Jakarta  /  Sun, March 10, 2019  /  03:39 am
Bullying bosses may find employees work against them: Study

The study aims to find out why bosses make employees less inclined to show organizational citizenship behavior (OCB). (Shutterstock/File)

Employees acting out or sabotaging their own companies might be caused by bullying bosses, new research suggests.

For a study published in the Journal of Management, an international team of researchers explored the negative outcome of bullying behavior. It turned out that workers suffering under “abusive” supervision are more likely to sabotage their own workplace by purposefully messing up tasks, arriving late, taking excessively long breaks and putting in minimal effort, Newsweek reported. 

The researchers aimed to find out how some bosses made employees less inclined to show organizational citizenship behavior (OCB), or a commitment to the company outside of their contractual obligations. OCB could include activities like helping colleagues or volunteering for unusual work hours. Bullied workers, on the other hand, may tend to harm the organization by showing counterproductive work behavior (CWB).

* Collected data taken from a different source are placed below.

#[global] Instance Column_Type_eq_dec : EqDecision Column.Type_.
Proof. solve_decision. Defined.

#[global] Instance Object_State_eq_dec : EqDecision Object.State.
Proof. solve_decision. Defined.

#[global] Instance Dictionary_ret : MRet Dictionary.M := @Dictionary.ret.

#[global] Instance Dictionary_bind : MBind Dictionary.M :=
  fun A B k m => Dictionary.bind m k.

(** ** ndb_pack_varchar *)

(** [sizeof(buf)] for [char (&buf)[512]]. *)
Definition sizeof_buf : Z := 512.

Definition ndb_pack_varchar (NDEBUG : bool) (ndbtab : Table.t)
    (column_index : Z) (buf : list byte) (str : list byte) (sz : N)
  : outcome (list byte) :=
  let col := Table.getColumn ndbtab (static_cast_int column_index) in
  _ ← assert NDEBUG
        (len ← member col Column.getLength; Ok (bool_decide (len ≤ sizeof_buf)));
  kind ← member col Column.getArrayType;
  match kind with
  | Column.ArrayTypeFixed =>
      memcpy buf 0 str sz
  | Column.ArrayTypeShortVar =>
      buf ← store buf 0 (uchar sz);
      memcpy buf 1 str sz
  | Column.ArrayTypeMediumVar =>
      buf ← int2store buf (uint16 sz);
      memcpy buf 2 str sz
  | Column.ArrayTypeOther _ =>
      Ok buf
  end.

(** ** ndb_get_extra_metadata_version *)

(** The unpacked data is freed and only the version is returned; [free] has
    no counterpart here. *)
Definition ndb_get_extra_metadata_version (ndbtab : Table.t) : Z :=
  let r := Table.getExtraMetadata ndbtab in
  if bool_decide (get_result r ≠ 0) then
    (* Could not get extra metadata, return 0 *)
    0
  else version r.

(** ** ndb_table_has_blobs *)

Fixpoint has_blobs_loop (ndbtab : Table.t) (indexes : list Z) : outcome bool :=
  match indexes with
  | [] => Ok false
  | i :: indexes =>
      column_type ← member (Table.getColumn ndbtab i) Column.getType;
      if bool_decide (column_type = Column.Blob)
         || bool_decide (column_type = Column.Text)
      then Ok true
      else has_blobs_loop ndbtab indexes
  end.

Definition ndb_table_has_blobs (ndbtab : Table.t) : outcome bool :=
  let num_columns := Table.getNoOfColumns ndbtab in
  has_blobs_loop ndbtab (seqZ 0 num_columns).

(** ** ndb_table_has_hidden_pk *)

Definition hidden_pk_name : string := "$PK".

Definition ndb_table_has_hidden_pk (ndbtab : Table.t) : outcome bool :=
  if bool_decide (Table.getNoOfPrimaryKeys ndbtab = 1) then
    let ndbcol := Table.getColumnByName ndbtab hidden_pk_name in
    cond ←
      Ok (bool_decide (is_Some ndbcol))
      &&& (x ← member ndbcol Column.getType;
           Ok (bool_decide (x = Column.Bigunsigned)))
      &&& (x ← member ndbcol Column.getLength; Ok (bool_decide (x = 1)))
      &&& (x ← member ndbcol Column.getNullable; Ok (bool_decide (x = false)))
      &&& (x ← member ndbcol Column.getPrimaryKey; Ok (bool_decide (x = true)))
      &&& (x ← member ndbcol Column.getAutoIncrement;
           Ok (bool_decide (x = true)))
      &&& (x ← member ndbcol Column.getDefaultValue;
           Ok (bool_decide (x = None)));
    if (cond : bool) then Ok true else Ok false
  else Ok false.

(** ** Tablespace of a table *)

(** [const char* ndb_table_tablespace_name(ndbtab)]; [nullptr] is [None]. *)
Definition ndb_table_tablespace_name (ndbtab : Table.t) : option string :=
  let tablespace_name := Table.getTablespaceName ndbtab in
  if bool_decide (String.length tablespace_name = 0%nat) then None
  else Some tablespace_name.

Definition ndb_table_has_tablespace (ndbtab : Table.t) : bool :=
  if bool_decide (ndb_table_tablespace_name ndbtab ≠ None) then true
  else if bool_decide (is_Some (Table.getTablespace ndbtab)) then true
  else false.

Definition ndb_dict_check_NDB_error : Dictionary.M bool :=
  err ← Dictionary.getNdbError;
  mret (bool_decide (code err ≠ 0)).

(** [std::string ndb_table_tablespace_name(dict, ndbtab)]. *)
Definition ndb_table_tablespace_name_dict (ndbtab : Table.t)
  : Dictionary.M string :=
  let tablespace_name := Table.getTablespaceName ndbtab in
  if bool_decide (tablespace_name = "") then
    match Table.getTablespace ndbtab with
    | Some tablespace_id =>
        ts ← Dictionary.getTablespace tablespace_id;
        failed ← ndb_dict_check_NDB_error;
        if negb failed then mret (Tablespace.getName ts)
        else mret tablespace_name
    | None => mret tablespace_name
    end
  else mret tablespace_name.

(** ** Listing queries

    Each query fills a collection the caller passes by reference: the
    collection is an argument and comes back beside the [bool] result. A
    [std::unordered_set<std::string>] is a [gset string], a
    [std::vector<std::string>] a [list string]. The loops over
    [list.elements[0 .. count)] are folds over the listing.

    The three predicates of [sql/ndb_name_util.h] are not among the sources;
    the queries are parameterised by them. *)

Section listing_queries.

Read also: Common behavior of the worst bosses

Conducted by researchers from Southwestern University of Finance and Economics in China, Renmin University of China and Swinburne University of Technology in Australia, the study analyzed 427 existing studies and concluded that employees tended to act out because of unfair treatment in the workplace or stress (which affects the ability to perform as expected).

According to study co-author Liu-Qin Yang, associate professor of industrial-organizational psychology at Portland State University College of Liberal Arts and Sciences, stress can be uncontrollable and result in not sleeping well, coming in late, taking longer breaks or disobeying instructions.

“But justice is more rational. Something isn´t fair, so you´re purposely not going to help other people, or when the boss asks if anyone can come in on a Saturday to work, you don´t volunteer,” Yang gave as an example.

Regularly training managers, introducing policies that tackle workplace injustice and helping workers deal with stress are some of the options for companies to address the issue.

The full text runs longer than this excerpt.